We are looking at going to an HSA. I'm not crazy about it because it looks like the first year will be tough as far as educating employees to any advantages especially because our benefits are excellent as they are. Our president is convinced it's the way to go. Has anyone experienced a higher rate of turnover after instituting an HSA?

Comments

  • 10 Comments sorted by Votes Date Added
  • We went with the HSA plan this year and got about 60% of enrollees to sign up for it. The other 40% of the enrollees opted for the more expensive, low deductble plan with copays.

    I had researched this HSA thing ever since it came out in 2004. I've been working with our broker to gather information on it, knowing that we would go to it at some point. Our game plan started last year when we introduced the high deductible, low premium plan along with the low deductible , copay, high premium plan. We had about 20% of the enrollees opt for the high deductible plan. These 20% were, of course, low users of the health insurance. The predictable happened. The low deductible, copay plan got used and experienced a very high loss ratio which earned that plan a 30% increase at the renewal. The high deductible plan renewed at the same premium as the year before. We introduced and attached the HSA to it, offerred a company contribution to it and sold it through small group informational meetings. We divided our 90 employees into groups of 5 for the informational meetings and then followed up with the same groups for the enrollment meetings. That's alot of work, but the only way to really communicate a new health insurance concept. For our ESL employees (Bosnian, Russian, and Hmong) we brought in interpreters and worked one on one with them.

    As far as turnover, we do not expect any. Conversely, we tout the HSA during our recruitment efforts.

    Sorry about the length. I could actually go on for quite a bit longer. Hope this helps.
  • I'm glad to hear details! I don't know any companies currently on the HSA plan so I am unsure to even know all the questions to ask. The way you handled it sounds fair and would ease them into it if it's inevitable. Thanks.
  • I know enough to be dangerous - only have experience helping one of our very small clients install an HRA not an HSA. It worked well for them because they offered no health coverage at all until the HRA was implemented. Which is a point I beleive is something to consider: It looks as though these plans will be much more embraced by employees when the company has very limited or very basic coverage, then overlays an HSA or HRA on top. But when you currently have a "Cadilac Plan", I believe the employees react with much greater resistence. This, however, should not prevent a company from considering or implementing such a plan. It only is one of the factors I beleive needs to be considered.
  • On it's face it is merely cost shifting. That doesn't do crap long-term and in Larry's case actually made it worse short-term.

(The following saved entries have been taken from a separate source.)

(* ===== verification/Mutex.v ===== *)
(** * core/mutex.c and mutex.h: mutexes

    A mutex is a list head: [NULL] when unlocked, the pointer [MUTEX_LOCKED]
    when locked with no waiters, and otherwise the waiting threads by priority.
    A thread that waits is given the mutex by the thread that unlocks it, so
    the value [_mutex_lock] returns after its context switch means what it
    says. *)

From S2P Require Import Prelude LinkedList Cib Bitarithm Kernel KernelInv Thread.
Open Scope Z_scope.
Implicit Types (Q : node → list Z) (st : kstate) (T : thread_t).

(** [mutex->queue.next = v] *)
Definition set_queue (mutex : Z) (v : option node) : M unit :=
  modify (λ st, set_heap (set_next (heap st) (MUTEX_QUEUE mutex) v) st).

Definition mutex_init (mutex : Z) : M unit := set_queue mutex None.

Definition _mutex_lock (mutex : Z) (blocking : Z) : M Z :=
  irqstate ← irq_disable;
  h ← gets heap;
  match h !! MUTEX_QUEUE mutex with
  | None =>
      _ ← set_queue mutex (Some MUTEX_LOCKED);
      _ ← irq_restore irqstate;
      mret 1
  | Some _ =>
      if negb (blocking =? 0) then
        a ← gets sched_active_thread;
        me ← nonnull a;
        _ ← sched_set_status me STATUS_MUTEX_BLOCKED;
        h ← gets heap;
        _ ← (if decide (h !! MUTEX_QUEUE mutex = Some MUTEX_LOCKED) then
               _ ← set_queue mutex (Some (RQ_ENTRY me));
               modify (λ st, set_heap (set_next (heap st) (RQ_ENTRY me) None) st)
             else thread_add_to_list (MUTEX_QUEUE mutex) me);
        _ ← irq_restore irqstate;
        _ ← thread_yield_higher;
        mret 1
      else
        _ ← irq_restore irqstate;
        mret 0
  end.

Definition mutex_trylock (mutex : Z) : M Z := _mutex_lock mutex 0.
Definition mutex_lock (mutex : Z) : M unit := _ ← _mutex_lock mutex 1; mret tt.

(** The code the two unlocking functions share: the first waiter is made ready
    and the mutex stays locked on its behalf. *)
Definition pass_mutex (mutex : Z) : M Z :=
  h ← gets heap;
  let r := list_remove_head h (MUTEX_QUEUE mutex) in
  _ ← modify (set_heap r.2);
  next ← nonnull r.1;
  process ← container_of next;
  _ ← sched_set_status process STATUS_PENDING;
  h ← gets heap;
  _ ← when (bool_decide (h !! MUTEX_QUEUE mutex = None)) (set_queue mutex (Some MUTEX_LOCKED));
  mret process.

    If you include EDUCATION and additional INCENTIVES it may work in the long term.

    The only way to save money in the long-term is to get people to get healthy and use their insurance benefits wisely.
  • I think your assessment that it is cost shifting is quite accurate. But I think that's the point of these plans: get the employee to adopt a "consumer" mentality towards medical care by having them take on a greater finacial burden when considering medical care options, providers, frequency of care and overall utilization. Theoretically, this should drive costs down because of reduce utilization and competition amongst providers. Notice I said "theoretically"
  • Theoretical- right. HMO's worked in theory. They just stop going to the doctor until one day they either wake up in the hospital and leave with a $200,000 bill or they arrive at the pearly gates.

    At least if they die it's cheaper.

    As I said they will work with LOTS of education. The problem is there is not enough education available. If I want a colonoscopy, can I find out who is the cheapest doctor? I doubt it. If I can it's gonna take a lot of time.

    If I find the cheapest doc, are they going to screw it up so I have complications and end up spending three times the money?

    IMHO the health system is not currently set up for customers (patients) to be consumers.


  • We just switched to a high deductible plan with an HSA this year, and I can't say anything has gone well, and I certainly wish we had NOT made the move ... hopefully with time things will get better. Anyway, one of our employees told me yesterday that he's calling his doctor to see if there is a cheaper drug out there, or even an OTC drug on the market, that could take the place of his very high $$ medication that he's currently taking. I think this is an example of the "consumerism" that was supposed to happen with this kind of insurance ... I don't hold out much hope of our other employees tho. In fact, another employee told me she just isn't going to buy her meds anymore since she can't afford the up-front out-of-pocket cost! Hmmm...seems like a bad choice to me...
  • Sandra just gave the story of the good and the bad. Very good info.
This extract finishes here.